# NILFISK-ALTO P150 VS Karcher K7.85M



## Mike206 (May 25, 2008)

I've been on the look for a new pressure washer for some time, and have got the search down to two.

The NILFISK-ALTO P150
http://www.dm-tools.co.uk/product.php/section/4572/sn/ALTP150110XAV

And the Karcher K7.85M 
http://www.cleanstore.co.uk/products/Productcustom.asp?ID=60

If anyone has either I would greatly appreciate some feedback.

Thanks


----------



## silver bmw z3 (Apr 30, 2007)

Same here, I'm tempted by the k7.85M. My only concern is does it have TOO much pressure i.e. would it damage paint? There's a brief review of it in AutoCar this week and they claim it can blast dried-on bird muck off paint, but is that a good idea?!

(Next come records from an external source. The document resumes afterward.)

(** The node itself is not a part of what is around it. *)
Lemma zip_bh s fs h bh lo hi : zip s fs h bh lo hi -> match bh with Some b => b ∈ zblocks fs | None => fs = [] /\ Z.of_nat h = ext_depth (x_inode s) end.
Proof. intros H. inversion H; subst; [done|left]. Qed.
Lemma zip_keep s s' fs h bh lo hi : side s s' -> NoDup (zblocks fs) -> (forall b, b <> bh -> (b = None \/ exists c, b = Some c /\ c ∈ zblocks fs) -> heap s' b = heap s b) ->
  zip s fs h bh lo hi -> zip s' fs h bh lo hi.
Proof.
  intros Hs Hnd Hk H. induction H as [h lo Hd H0|f fs h LO HI hi H IH Hf Hu HL HR Hle]; [constructor; [by rewrite (sd_depth _ _ Hs)|done]|]. cbn [zblocks] in *.
  apply NoDup_cons in Hnd as [Hn Hnd]. apply NoDup_app in Hnd as (_ & _ & Hnd). apply NoDup_app in Hnd as (_ & _ & HndB). set (b0 := child_of (fr_slot f)) in *.
  assert (heap s' (fr_bh f) = heap s (fr_bh f)) as Hh.
  { pose proof (zip_bh _ _ _ _ _ _ H) as Hb. apply Hk.
    - intros E. rewrite E in Hb. set_solver.
    - destruct (fr_bh f) as [b|]; [right; exists b; split; [done|set_solver]|by left]. }
  apply zip_frame with LO HI.
  - apply IH; [done|]. intros b Hb Hin. apply Hk; [|set_solver]. intros ->. destruct Hin as [?|(c & [= <-] & Hc)]; [done|set_solver].
  - by eapply fine_keep.
  - by rewrite Hh.
  - eapply forest_keep; [done| |exact HL]. intros b Hb. apply Hk; [intros [= ->]; set_solver|right; exists b; split; [done|set_solver]].
  - eapply forest_keep; [done| |exact HR]. intros b Hb. apply Hk; [intros [= ->]; set_solver|right; exists b; split; [done|set_solver]].
  - done.
Qed.

Lemma zip_frames s fs h bh lo hi : zip s fs h bh lo hi -> Forall (fun b => b = None \/ exists c, b = Some c /\ c ∈ zblocks fs) (fr_bh <$> fs).
Proof.
  induction 1 as [|f fs h LO HI hi H IH]; [constructor|]. cbn [fmap list_fmap zblocks]. constructor.
  - pose proof (zip_bh _ _ _ _ _ _ H) as Hb. destruct (fr_bh f) as [b|]; [right; exists b; split; [done|set_solver]|by left].
  - eapply Forall_impl; [exact IH|]. intros b [?|(c & ? & ?)]; [by left|right; exists c; split; [done|set_solver]].
Qed.
Lemma zip_notin s fs h bh lo hi : zip s fs h bh lo hi -> NoDup (zblocks fs) -> bh ∉ (fr_bh <$> fs).
Proof.
  intros H Hnd Hin. inversion H as [|f fs' ? LO HI ? H']; subst; [set_solver|]. cbn [fmap list_fmap zblocks] in *. apply NoDup_cons in Hnd as [Hn _].
  pose proof (zip_bh _ _ _ _ _ _ H') as Hb. pose proof (zip_frames _ _ _ _ _ _ H') as Hf. rewrite Forall_forall in Hf.
  apply elem_of_cons in Hin as [E|Hin]; [rewrite <- E in Hb; set_solver|]. destruct (Hf _ Hin) as [?|(c & [= <-] & ?)]; [done|set_solver].
Qed.
(** The range of a node is a part of that of the file. *)
Lemma zip_bounds s fs h bh lo hi : zip s fs h bh lo hi -> 0 <= lo /\ hi <= EXT_MAX_BLOCKS /\ (bh = None <-> Z.of_nat h = ext_depth (x_inode s)) /\ Z.of_nat h + Z.of_nat (length fs) = ext_depth (x_inode s).
Proof.
  induction 1 as [|f fs h LO HI hi H (H0 & H1 & H2 & H3) Hf Hu HL HR Hle]; [split_and!; done || (intros; cbn; lia)|].
  pose proof (forest_le _ _ _ _ _ _ _ HL). pose proof (forest_le _ _ _ _ _ _ _ HR). cbn [length]. split_and!; try done; try lia. split; [done|]. intros; exfalso; lia.
Qed.

(** ** Changing keys *)

Lemma idx_valid_same ino a b : same_slot a b -> idx_valid sb ino a -> idx_valid sb ino b.
Proof. intros H. unfold idx_valid. by rewrite (same_child _ _ H). Qed.
(** An index node with other slots in order is fine again. *)
Lemma fine_index s s' bh d lo lo' n' : fine s bh (S d) lo -> side s s' -> heap s' bh = sealed sb ext4_chksum bh n' -> same_kind (heap s bh) n' -> slots_ok n' -> entries n' <= entries (heap s bh) \/ entries n' <= eh_max (n_hdr n') ->
  keys_up (used n') -> Forall (fun sl => 0 <= sw0 sl < EXT_MAX_BLOCKS) (used n') -> Forall (idx_valid sb (i_ino (x_inode s))) (used n') ->
  (bh = None <-> Z.of_nat (S d) = ext_depth (x_inode s)) -> (bh <> None -> from_option sw0 lo' (head (used n')) = lo') -> fine s' bh (S d) lo'.
Proof.
  intros (Hs & Hz & Hp) Hside Hh Hk Hs' He Hku Hkb Hv Hroot Hfirst. pose proof Hk as (_ & K2 & _ & K4). pose proof (ps_fit _ _ _ _ _ _ Hp). assert (entries n' <= eh_max (n_hdr n')) as He' by lia.
  destruct (sealed_spec sb ext4_chksum bh n' He') as ((S1 & S2 & S3 & S4) & Ee & Eu & Hss). unfold fine. rewrite Hh. split; [auto|]. split; [unfold sized in *; congruence|].
  eapply sound_same; [apply Hside|apply Hside|]. eapply sound_again; [exact Hp|exact Hk|done| | |].
  - intros Hd ->. apply Hd. by apply Hroot.
  - intros Hd. apply Hfirst. intros ->. apply Hd. by apply Hroot.
  - apply valid_index_intro; [done|done| |done]. eapply Forall_impl; [exact Hkb|]. cbn. intros; lia.
Qed.
Lemma fine_valid s bh d lo : fine s bh (S d) lo -> Forall (idx_valid sb (i_ino (x_inode s))) (used (heap s bh)).
Proof. intros (_ & _ & Hp). pose proof (ps_valid _ _ _ _ _ _ Hp) as Hv. destruct (decide _); [done|]. by eapply valid_index_elim. Qed.

Section keys.
Variable env : edit_env.
Hypothesis Hq : quiet env.

Lemma write_key_ok f p K s : on_frame f p -> slots_ok (heap s (fr_bh f)) -> used (heap s (fr_bh f)) = fr_left f ++ fr_slot f :: fr_right f -> 0 <= K < 2 ^ 32 ->
  exists s' n', write_key sb ext4_chksum env p K s = Ok (inr tt, s') /\ moved [fr_bh f] [] s s' /\ heap s' (fr_bh f) = sealed sb ext4_chksum (fr_bh f) n' /\
    slots_ok n' /\ used n' = fr_left f ++ ExtSlot K (sw1 (fr_slot f)) (sw2 (fr_slot f)) :: fr_right f /\ same_kind (heap s (fr_bh f)) n' /\ entries n' = entries (heap s (fr_bh f)).
Proof.
  intros [Hb Hi] Hs Hu HK. unfold write_key. rewrite Hb. destruct (access_ok env Hq (fr_bh f) s) as (s1 & E1 & M1). rewrite (bind_ok _ _ _ _ _ E1).
  assert (heap s1 (fr_bh f) = heap s (fr_bh f)) as Hh1 by (apply (mv_other _ _ _ _ M1); set_solver).
  pose proof Hs as [_ Hok]. rewrite Hu in Hok. apply Forall_app in Hok as [_ [(_ & ? & ?) _]%Forall_cons].
  destruct (put_used (heap s (fr_bh f)) _ _ _ (ExtSlot K (sw1 (fr_slot f)) (sw2 (fr_slot f))) Hs Hu) as (n' & E2 & Hs' & Hu' & Hk & He); [unfold slot_ok; cbn; lia|].
  destruct (put_ok (fr_bh f) n' s1) as (s2 & E3 & Hh2 & M2); [rewrite Hh1; apply Hk|].
  assert (set_key p K s1 = Ok (inr tt, s2)) as E4.
  { unfold set_key, p_slot. rewrite Hi, ret_ok, Hb, get_node_ok, Hh1. erewrite lift_ok by (by eapply used_slot). erewrite lift_ok by exact E2. exact E3. }
  rewrite (bind_ok _ _ _ _ _ E4). destruct (dirty_ok sb ext4_chksum env Hq (fr_bh f) s2) as (s3 & E5 & Hh3 & M3). exists s3, n'. split; [exact E5|]. rewrite Hh2 in Hh3. split_and!; try done.
  eapply moved_keep; [|exact M3]. eapply moved_start; [apply moved_nil, M1|done].
Qed.

(** The keys of a node around one of its slots. *)
Lemma around_keys s h lo HI hi f K BL EL BR ER : forest (subtree s h) lo (fr_left f) K BL EL -> forest (subtree s h) hi (fr_right f) HI BR ER -> K < hi ->
  keys_up (fr_left f ++ ExtSlot K (sw1 (fr_slot f)) (sw2 (fr_slot f)) :: fr_right f) /\ Forall (fun sl => lo <= sw0 sl < HI) (fr_left f ++ ExtSlot K (sw1 (fr_slot f)) (sw2 (fr_slot f)) :: fr_right f).
Proof.
  intros HL HR HK. destruct (forest_keys _ _ _ _ _ _ _ HL) as [H1 H2]. destruct (forest_keys _ _ _ _ _ _ _ HR) as [H3 H4]. pose proof (forest_le _ _ _ _ _ _ _ HL). pose proof (forest_le _ _ _ _ _ _ _ HR).
  rewrite Forall_forall in H2, H4. split.
  - apply StronglySorted_app. split_and!; [| done|constructor; [done|]].
    + intros x y Hx [-> |Hy]%elem_of_cons; [cbn; by apply H2|]. specialize (H2 x Hx). specialize (H4 y Hy). lia.
    + apply Forall_forall. intros y Hy. specialize (H4 y Hy). cbn. lia.
  - apply Forall_app. split; [|constructor; [cbn; lia|]]; apply Forall_forall; intros y Hy; [specialize (H2 y Hy)|specialize (H4 y Hy)]; lia.
Qed.
(** A frame whose key has changed, around what has changed above it. *)
Lemma zip_rekeyed f fs fs2 K s s1 s2 n' h LO lo2 HI hi :
  zip s fs (S h) (fr_bh f) LO HI -> fine s (fr_bh f) (S h) LO -> used (heap s (fr_bh f)) = fr_left f ++ fr_slot f :: fr_right f ->
  forest (subtree s h) LO (fr_left f) (sw0 (fr_slot f)) (fr_BL f) (fr_EL f) -> forest (subtree s h) hi (fr_right f) HI (fr_BR f) (fr_ER f) -> fr_left f = [] \/ sw0 (fr_slot f) <= K -> 0 <= K < hi ->
  NoDup (zblocks (f :: fs)) -> moved [fr_bh f] [] s s1 -> heap s1 (fr_bh f) = sealed sb ext4_chksum (fr_bh f) n' -> slots_ok n' ->
  used n' = fr_left f ++ ExtSlot K (sw1 (fr_slot f)) (sw2 (fr_slot f)) :: fr_right f -> same_kind (heap s (fr_bh f)) n' -> entries n' = entries (heap s (fr_bh f)) ->
  moved (fr_bh <$> fs) [] s1 s2 -> zip s2 fs2 (S h) (fr_bh f) lo2 HI -> lo2 = (if Z.of_nat (length (fr_left f)) =? 0 then K else LO) ->
  zip s2 (Frame (fr_bh f) (fr_left f) (ExtSlot K (sw1 (fr_slot f)) (sw2 (fr_slot f))) (fr_right f) (fr_BL f) (fr_EL f) (fr_BR f) (fr_ER f) :: fs2) h (Some (child_of (fr_slot f))) K hi.
Proof.
  intros H Hf Hu HL HR HK0 HK Hnd M1 Hh1 Hs1 Hu1 Hk1 He1 M2 Hz2 ->. set (sl' := ExtSlot _ _ _) in *. pose proof (zip_bounds _ _ _ _ _ _ H) as (HLO & HHI & Hroot & _).
  cbn [zblocks] in Hnd. apply NoDup_cons in Hnd as [Hnc Hnd]. apply NoDup_app in Hnd as (HndL & HdL & Hnd). apply NoDup_app in Hnd as (HndR & HdR & HndB).
  pose proof (zip_notin _ _ _ _ _ _ H HndB) as Hnotin. pose proof (zip_frames _ _ _ _ _ _ H) as Hfr. rewrite Forall_forall in Hfr. pose proof (zip_bh _ _ _ _ _ _ H) as Hbh.
  assert (forall b, b ∈ fr_BL f \/ b ∈ fr_BR f -> heap s2 (Some b) = heap s (Some b)) as Hsib.
  { intros b Hb. assert (b ∉ zblocks fs) as HnB by (destruct Hb; [intros HB; apply (HdL b); set_solver|by apply HdR]).
    rewrite (mv_other _ _ _ _ M2), (mv_other _ _ _ _ M1); [done|intros [E|?]%elem_of_cons; [rewrite <- E in Hbh; done|set_solver]|]. intros Hin. destruct (Hfr _ Hin) as [?|(c & [= <-] & ?)]; done. }
  assert (side s s2) as Hside by (eapply side_trans; [apply M1|apply M2]).
  assert (heap s2 (fr_bh f) = sealed sb ext4_chksum (fr_bh f) n') as Hh2 by (by rewrite (mv_other _ _ _ _ M2)).
  pose proof (forest_le _ _ _ _ _ _ _ HL). pose proof (forest_le _ _ _ _ _ _ _ HR). pose proof Hf as (_ & _ & Hp). pose proof (ps_fit _ _ _ _ _ _ Hp) as Hfit.
  destruct (sealed_spec sb ext4_chksum (fr_bh f) n') as (_ & _ & Hu2 & _); [destruct Hk1 as (_ & -> & _); lia|].
  set (lo2 := if _ =? 0 then _ else _) in *.
  assert (forest (subtree s h) lo2 (fr_left f) K (fr_BL f) (fr_EL f)) as HL'.
  { unfold lo2. destruct (fr_left f) as [|sl0 l0] eqn:El; [|eapply forest_weaken; [exact HL|by destruct (Z.eqb_spec (Z.of_nat (length (sl0 :: l0))) 0)|by destruct HK0]]. apply forest_nil_inv in HL as (-> & -> & ?). by constructor. }
  apply (zip_frame s2 (Frame (fr_bh f) (fr_left f) sl' (fr_right f) (fr_BL f) (fr_EL f) (fr_BR f) (fr_ER f)) fs2 h lo2 HI); cbn [fr_bh fr_left fr_slot fr_right fr_BL fr_EL fr_BR fr_ER].
  - exact Hz2.
  - destruct (around_keys s h lo2 HI hi f K _ _ _ _ HL' HR) as [Hku Hkb]; [lia|].
    eapply (fine_index s s2 _ h LO lo2 n'); try done; rewrite ?Hu1; [lia|done|eapply Forall_impl; [exact Hkb|]; cbn; unfold lo2; intros; destruct (_ =? 0); lia| |].
    + pose proof (fine_valid _ _ _ _ Hf) as Hv. rewrite Hu in Hv. apply Forall_app in Hv as [Hv1 [Hv2 Hv3]%Forall_cons]. apply Forall_app; split; [done|]. constructor; [|done]. by eapply idx_valid_same; [|exact Hv2].
    + intros Hne. unfold lo2. destruct (fr_left f) as [|sl0 l0] eqn:El; [done|]. destruct (Z.eqb_spec (Z.of_nat (length (sl0 :: l0))) 0); [done|]. cbn. eapply fine_first; [exact Hf|intros E; by apply Hne, Hroot|by rewrite Hu].
  - by rewrite Hh2, Hu2.
  - eapply forest_keep; [exact Hside| |exact HL']. auto.
  - eapply forest_keep; [exact Hside| |exact HR]. auto.
  - cbn. lia.
Qed.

Where's cheapest place to buy 7.85? I'm somewhat restricted by having a karcher foam lance so don't want to switch to another brand. Cheapest I've found so far for it is here:

http://www.screwfix.com/prods/55044...2-8kW-240V;jsessionid=OWCSFV2GOLCOECSTHZOSFEY

Just noticed it has a 12m hose so that would probably mean I don't have to buy a hose extension so there's a saving there. I like the way both have hose reels built in as mine ends up all over the garage on my cheapy karcher.


----------



## megaboost (Feb 4, 2007)

I got the Karcher K7.85M from Screwfix last week, £279 with an extra 10% off with the bank holiday voucher - came the next day, free postage of course. Even before the extra discount they were the cheapest I could find.

I can only compare it with much cheaper items I've owned previously but I'm not ashamed to say that I giggled to myself when I first used it. Build quality is spot on, the storage or the lance, hose etc is very well thought out and it flows a plentiful supply of water at a pressure than can be varied from the lance. 

I'm really happy with it but having taken the leap from an Argos item to this I guess that's not really a shock 

As for damaging paint, I guess if you go in too close on some loose paint or a chip while having it on full blast I suppose it could but then this applies to any PW doesn't it? It's powerful but it doesn't force you to lose common sense while you use it 

The only thing missing for me is a T-Racer and the other bits they usually chuck in as a bundle - all the cheaper ones seem to have them but the K7.85M only comes with a brush. 

(I anyone has a T-Racer, 200 or 300 they don't need please get in touch )


----------



## Mike206 (May 25, 2008)

I was also looking at the NILFISK E140. I want one with the hose on a reel. My current pressure washers hose doesn't straighten properly, so I'm always moving the washer around the car.

Heres the link
http://www.dm-tools.co.uk/product.php/section/4572/sn/ALTE14029SX


----------



## silver bmw z3 (Apr 30, 2007)

megaboost said:


> I got the Karcher K7.85M from Screwfix last week, £279 with an extra 10% off with the bank holiday voucher - came the next day, free postage of course. Even before the extra discount they were the cheapest I could find.
> 
> I can only compare it with much cheaper items I've owned previously but I'm not ashamed to say that I giggled to myself when I first used it. Build quality is spot on, the storage or the lance, hose etc is very well thought out and it flows a plentiful supply of water at a pressure than can be varied from the lance.
> 
> ...


Yeah I'm thinking I might get t-racer although recent thread on here suggested blasting away with the hose then re-sanding as apparently the t-racer doesn't prevent the sand getting blasted away anyway.


----------



## nick the fish (Apr 9, 2007)

megaboost said:


> I got the Karcher K7.85M from Screwfix last week, £279 with an extra 10% off with the bank holiday voucher - came the next day, free postage of course. Even before the extra discount they were the cheapest I could find.
> 
> I can only compare it with much cheaper items I've owned previously but I'm not ashamed to say that I giggled to myself when I first used it. Build quality is spot on, the storage or the lance, hose etc is very well thought out and it flows a plentiful supply of water at a pressure than can be varied from the lance.
> 
> ...


told you the 7.85 was brilliant

glad your happy:wave:

forget the traders 'other' brands!

btw if you get the 'blaster' etc make sure they are the ones for the 7.85!! - ebayers sell them that they claim are for the 7.85 but are not the real deal!


----------



## megaboost (Feb 4, 2007)

Ah thanks for the heads up on that, thought they were a universal thing 

And yes, you were spot on, the 7.85 is possible the best thing I've bought in a long time, I even like the little noise it makes when you lift off the accelerator... erm... let go of the trigger.


----------